While our brains are constantly judging appearances, they are also making comparisons. “Whenever any of us look at images of others, there is a strong tendency to compare ourselves to those images,” says Dr. Petya Eckler, lecturer in body image and social media at the University of Strathclyde.
“If these comparisons are, as scholars call them, ‘bullish comparisons”, you feel that you are inferior to the thing you are comparing yourself to. And with social media’s abundance of beautiful images, Eckler continues, comparisons are likely to be “up” as opposed to “down” or “lateral” (where both sides are considered equal). It turned out, she said, “quite risky for self-esteem, for the realization of self-esteem for young men and women.“
Dr Nadia Craddock, a body image researcher at UWE, says: “Studies have shown that on social media, comparing ourselves to people we consider peers is more powerful than celebrities or models when it comes to body image, because we can better rationalize that we don’t have the same resources, like a glam squad. Other studies show, adds Craddock, “that the more we invest in editing our own image, the worse we feel about ourselves IRL. This is important because poor body image can affect all aspects of our lives – it can affect our physical and mental health and affect how we present ourselves at work, at social events and in romantic relationships.
As a direct consequence of this comparison and this edition, the ideals of beauty become homogenized. In 2019, Jia Tolentino coined the term “Instagram face” in the new yorkerwhere she describes a “unique and cyborgian face. It’s a youthful face, sure, with poreless skin and high, plump cheekbones. He has cat eyes and long, cartoonish eyelashes; he has a neat little nose and full, lush lips. He looks at you shyly but blankly”.

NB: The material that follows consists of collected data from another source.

Lemma apply_live_delta_frame st h u p v :
  let st' := apply_live_delta hashed_le st h u p v in
  Alpha st' = Alpha st /\ AlphaV2 st' = AlphaV2 st /\
  AlphaShareEpoch st' = AlphaShareEpoch st /\ AlphaSharePoolEpoch st' = AlphaSharePoolEpoch st /\
  TotalHotkeyShares st' = TotalHotkeyShares st /\
  TotalHotkeySharesV2 st' = TotalHotkeySharesV2 st /\
  TotalHotkeyAlpha st' = TotalHotkeyAlpha st /\
  StakingHotkeys st' = StakingHotkeys st.
Proof. unfold apply_live_delta. by destruct (_ || _)%bool. Qed.

Lemma from_u64f64_wf v : 0 <= v <= u128_max -> wf (from_u64f64 v).
Proof. intros. apply from_u64f64_spec. unfold u128_max in *. lia. Qed.

Lemma raw_share_wf o n st k x : alpha_ok o n st -> raw_share o st k = Some x -> wf x.
Proof.
  intros Hok. unfold raw_share. destruct (Alpha st !! _) eqn:E.
  - intros [= <-]. by eapply from_u64f64_wf, alpha_ok_legacy.
  - by apply Hok.
Qed.

Lemma alpha_get_share_wf o n st k : alpha_ok o n st -> wf (alpha_get_share o st k).
Proof.
  intros Hok. unfold alpha_get_share, alpha_try_get_share.
  destruct (raw_share o st k) eqn:E; [|done]. destruct (_ || _)%bool; [|done].
  by eapply raw_share_wf.
Qed.

Lemma alpha_get_denominator_wf o n st : alpha_ok o n st -> wf (alpha_get_denominator o st).
Proof.
  intros Hok. unfold alpha_get_denominator. destruct (TotalHotkeyShares st !! _) eqn:E.
  - by eapply from_u64f64_wf, alpha_ok_legacy_total.
  - destruct (TotalHotkeySharesV2 st !! _) eqn:E'; [|done]. by eapply alpha_ok_total.
Qed.

(** A share is a function of its row, its stamp and the pool's epoch. *)
Lemma alpha_get_share_ext o st st' k :
  raw_share o st' k = raw_share o st k ->
  share_is_current o st' k = share_is_current o st k ->
  alpha_get_share o st' k = alpha_get_share o st k.
Proof. unfold alpha_get_share, alpha_try_get_share. by intros -> ->. Qed.

(** Rows whose stamp is not the pool's epoch read as zero. *)
Lemma alpha_get_share_retired o n st st' k :
  alpha_ok o n st -> raw_share o st' k = raw_share o st k ->
  share_is_current o st' k = false -> alpha_get_share o st' k = zero.
Proof.
  intros Hok Hraw Hcur. unfold alpha_get_share, alpha_try_get_share. rewrite Hraw, Hcur.
  destruct (raw_share o st k) eqn:E; [|done]. rewrite orb_false_r.
  destruct (is_zero s) eqn:Ez; [|done]. simpl. eapply wf_is_zero; [|done]. by eapply raw_share_wf.
Qed.

Lemma set_share_row_eq o st k x :
  wf x -> alpha_get_share o (alpha_set_share o st k x) k = x.
Proof.
  intros Hx. unfold alpha_get_share, alpha_try_get_share, raw_share, alpha_set_share.
  set (row := (ops_hotkey o, k, ops_netuid o)).
  assert (Hgone : match Alpha st !! row with Some _ => delete row (Alpha st)
                  | None => Alpha st end !! row = None).
  { destruct (Alpha st !! row) eqn:E; [by simplify_map_eq|done]. }
  destruct (is_zero x) eqn:Ez; cbn -[is_zero share_is_current]; rewrite Hgone.
  - rewrite lookup_delete_eq. simpl. symmetry. by apply wf_is_zero.
  - rewrite lookup_insert_eq, Ez.
    unfold share_is_current, alpha_share_is_retired. cbn [AlphaSharePoolEpoch AlphaShareEpoch].
    fold row. set (e := default 0 (AlphaSharePoolEpoch st !! _)).
    destruct (e =? 0) eqn:E0; [done|]. simpl.
    destruct (default 0 (AlphaShareEpoch st !! row) =? e) eqn:E1; simpl; [by rewrite E1|].
    by rewrite lookup_insert_eq, Z.eqb_refl.
Qed.

Lemma row_ne o (k k' : AccountId) : k <> k' -> (ops_hotkey o, k, ops_netuid o) <> (ops_hotkey o, k', ops_netuid o).
Proof. congruence. Qed.

Lemma set_share_row_ne o st k k' x :
  k <> k' -> alpha_get_share o (alpha_set_share o st k x) k' = alpha_get_share o st k'.
Proof.
  intros Hne%(row_ne o). unfold alpha_set_share. apply alpha_get_share_ext.
  - unfold raw_share. destruct (is_zero x), (Alpha st !! (_, k, _)); simpl;
      by rewrite ?lookup_delete_ne, ?lookup_insert_ne.
  - unfold share_is_current, alpha_share_is_retired. destruct (is_zero x); simpl.
    all: match goal with |- context [if ?b then _ else _] => destruct b end; try done.
    all: by rewrite ?lookup_delete_ne, ?lookup_insert_ne.
Qed.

Type “the most beautiful face in the world” in the AI DALL-E image generator, and a uniform group of humanoids stare at you, all with long, straight brown hair, razor-sharp jaws, and full lips. All nine faces are Caucasian, with tan skin and electric blue eyes. None of them looks natural, but rather the imagination of a machine of a ‘Victoria’s Secret model from the 2000s.
It’s no surprise that artificial intelligence seems to conform to Eurocentric ideals of beauty. AI learns from currently available information, so the biases of society become those adopted by our new computer overlords. This shows up in our apps as well – some of the filters, such as a ““glow” look that brightens eyes and adds freckles, only really works on white faces.